Cele Goldsmith Lalli, editor of Amazing Stories, requested a satire of the Playboy article. Asimov set out to write a story telling how a sex-interested alien and humans might really interact. The story appeared in the March 1961 issue of Amazing as "Playboy and the Slime God", but when Asimov included it in his 1969 collection Nightfall and Other Stories he retitled it "What Is This Thing Called Love?" Goldsmith Lalli rewrote the story's last three paragraphs, a change Asimov regarded as a great improvement, and which he kept.

==Plot synopsis==
Non-human aliens from the other end of the Galaxy visit Earth and kidnap two humans, a man and a woman. They take them up from the surface to their spaceship and question them about human interaction and methods of human reproduction, which is quite different from theirs. The aliens reproduce asexually and the head researcher on humans regards sexual reproduction as an unstable trait that would make humanity very dangerous and worthy of extermination. However, it has trouble convincing the rest of the aliens, who cannot imagine two different sexes within the same species, nor the possibility of genes from two different individuals combining.
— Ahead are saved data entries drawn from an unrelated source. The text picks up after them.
(** The text of a payload reads back as a value that shows what the payload does. *)
Lemma canonicalize_shows v p :
  v ≠ JUndefined → js_wf v = true → proto_free v = true →
  ∃ w, parse_json (canonicalize v) = Some w ∧ look p w = look p v.
Proof.
  intros Hv Hwf Hp. exists (json_roundtrip_value (sortValue v)). split.
  - exact (parse_json_stringify _ _ (no_big_sortValue v) (canonicalize_stringify v Hv)).
  - rewrite look_roundtrip by by apply js_wf_sortValue. by apply look_sortValue.
Qed.

(** Claim C29 (canonical bytes bind the payload).  For payloads without a property
    named [__proto__] (the code drops that one): the canonical text reads back as
    JSON that shows, at every path of property names and indices, what the payload
    shows there; two payloads with the same canonical bytes show the same at every
    path, so a signature over one cannot be presented for a payload with other
    contents; and any reordering of the properties has the same bytes.  An
    undefined property shows nothing, an undefined element and an infinite number
    show null, a bigint shows its decimal text. *)
Theorem canonicalize_binding (v v' : jsval)
    (Hv : v ≠ JUndefined) (Hwf : js_wf v = true) (Hp : proto_free v = true)
    (Hv' : v' ≠ JUndefined) (Hwf' : js_wf v' = true) (Hp' : proto_free v' = true) :
  (∃ w, parse_json (canonicalize v) = Some w ∧ ∀ p, look p w = look p v) ∧
  (canonicalize v = canonicalize v' → ∀ p, look p v = look p v') ∧
  (js_equiv v v' → canonicalize v = canonicalize v').
Proof.
  split_and!.
  - destruct (canonicalize_shows v [] Hv Hwf Hp) as (w & Hw & _). exists w. split; [done|]. intros p.
    destruct (canonicalize_shows v p Hv Hwf Hp) as (w' & Hw' & Hl). rewrite Hw in Hw'. by injection Hw' as ->.
  - intros E p. destruct (canonicalize_shows v p Hv Hwf Hp) as (w & Hw & <-).
    destruct (canonicalize_shows v' p Hv' Hwf' Hp') as (w' & Hw' & <-). rewrite E, Hw' in Hw. by injection Hw as ->.
  - intros He. unfold canonicalize. by rewrite (sortValue_equiv v v').
Qed.

Lemma canonicalize_binding_witness :
  ∃ w, parse_json (canonicalize (JObj [("b", JNull); ("a", JBig 1)])) = Some w ∧
    look [Property "a"] w = Some (LText "1") ∧ look [Property "c"] w = None.
Proof.
  destruct (canonicalize_binding (JObj [("b", JNull); ("a", JBig 1)]) JNull
              ltac:(discriminate) eq_refl eq_refl ltac:(discriminate) eq_refl eq_refl) as ((w & Hw & Hl) & _).
  exists w. split; [exact Hw|]. rewrite !Hl. split; reflexivity.
Defined.
(** The integers of a row fit their columns. *)
Definition in_range (t : table) : row t → bool :=
  match t with
  | TAbacPolicy => λ r, opt_ok in_int64 (AbacPolicy.minAmountMinor r) && opt_ok in_int64 (AbacPolicy.maxAmountMinor r) && in_int32 (AbacPolicy.requiredApprovals r) && in_int32 (AbacPolicy.priority r)
  | TAttestation => λ r, opt_ok in_int64 (Attestation.reserveAmountMinor r) && opt_ok in_int64 (Attestation.liabilityAmountMinor r)
  | TProgram => λ r, in_int32 (Program.requiredRatioBps r) && in_int32 (Program.safetyBufferBps r)
  | TTrusteeAccount => λ r, in_int64 (TrusteeAccount.mockClearedMinor r) && in_int64 (TrusteeAccount.minimumBalanceMinor r) && in_int32 (TrusteeAccount.requiredReserveBps r)
  | TFundingInstruction => λ r, in_int64 (FundingInstruction.amountMinor r)
  | TDeposit => λ r, in_int64 (Deposit.amountMinor r)
  | TLedgerEntry => λ r, in_int64 (LedgerEntry.totalDebitMinor r) && in_int64 (LedgerEntry.totalCreditMinor r)
  | TLedgerPosting => λ r, in_int64 (LedgerPosting.debitMinor r) && in_int64 (LedgerPosting.creditMinor r)
  | TLiabilitySnapshot => λ r, in_int64 (LiabilitySnapshot.circulatingMinor r) && in_int64 (LiabilitySnapshot.treasuryHeldMinor r) && in_int64 (LiabilitySnapshot.lockedMinor r) && in_int64 (LiabilitySnapshot.pendingMintMinor r) && in_int64 (LiabilitySnapshot.pendingBurnMinor r) && in_int64 (LiabilitySnapshot.pendingRedemptionMinor r) && in_int64 (LiabilitySnapshot.confirmedBurnMinor r) && in_int64 (LiabilitySnapshot.effectiveLiabilityMinor r) && in_int64 (LiabilitySnapshot.sequence r)
  | TReserveAdjustment => λ r, in_int64 (ReserveAdjustment.amountMinor r)
  | TReserveSnapshot => λ r, in_int64 (ReserveSnapshot.eligibleReserveMinor r) && in_int64 (ReserveSnapshot.excludedAmountMinor r) && in_int64 (ReserveSnapshot.circulatingLiabilityMinor r) && in_int64 (ReserveSnapshot.pendingRedemptionMinor r) && in_int64 (ReserveSnapshot.requiredReserveMinor r) && opt_ok in_int32 (ReserveSnapshot.reserveRatioBps r) && in_int64 (ReserveSnapshot.surplusMinor r)
  | TMintAuthorization => λ r, in_int64 (MintAuthorization.amountMinor r) && in_int64 (MintAuthorization.maxMintAmountMinor r)
  | TMintConfirmation => λ r, in_int64 (MintConfirmation.amountMinor r) && opt_ok in_int64 (MintConfirmation.ledgerHeight r)
  | TRedemption => λ r, in_int64 (Redemption.amountMinor r)
  | TIdempotencyKey => λ r, in_int32 (IdempotencyKey.responseCode r)
  | TOutboxEvent => λ r, in_int64 (OutboxEvent.sequence r) && in_int32 (OutboxEvent.attempts r)
  | TWebhookDelivery => λ r, in_int32 (WebhookDelivery.attempt r) && opt_ok in_int32 (WebhookDelivery.statusCode r)
  | TClientApplication => λ r, in_int32 (ClientApplication.rateLimitPerMin r)
  | TLiabilityRegistryEntry => λ r, in_int32 (LiabilityRegistryEntry.requiredReserveBps r)
  | TPaykhPaymentOrder => λ r, in_int64 (PaykhPaymentOrder.amountMinor r)
  | TPaykhProgramFund => λ r, in_int64 (PaykhProgramFund.fundedMinor r) && in_int64 (PaykhProgramFund.reservedMinor r)
  | TPaykhLoyaltyLiability => λ r, in_int64 (PaykhLoyaltyLiability.denominationMinor r) && in_int32 (PaykhLoyaltyLiability.decimals r) && in_int64 (PaykhLoyaltyLiability.outstandingMinor r) && in_int64 (PaykhLoyaltyLiability.issuedTotalMinor r) && in_int64 (PaykhLoyaltyLiability.redeemedTotalMinor r) && in_int64 (PaykhLoyaltyLiability.onChainSupplyMinor r)
  | TPaykhLoyaltyIssuance => λ r, opt_ok in_int64 (PaykhLoyaltyIssuance.units r) && in_int64 (PaykhLoyaltyIssuance.amountMinor r)
  | TPaykhLoyaltyRedemption => λ r, in_int64 (PaykhLoyaltyRedemption.amountMinor r)
  | TPaykhSettlement => λ r, in_int64 (PaykhSettlement.amountMinor r)
  | _ => λ _, true
  end.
Predictably, the humans react with great indignation when requested to demonstrate human reproduction, and the aliens finally give up on their research and return the humans to Earth. As the aliens return to their planet, the two humans find themselves attracted to each other, and wind up engaging in reproductive activities after all. The alien researcher monitors them remotely and watches the process, but the alien spaceship jumps through space and breaks the monitoring before it can show the results to the rest of the alien crew.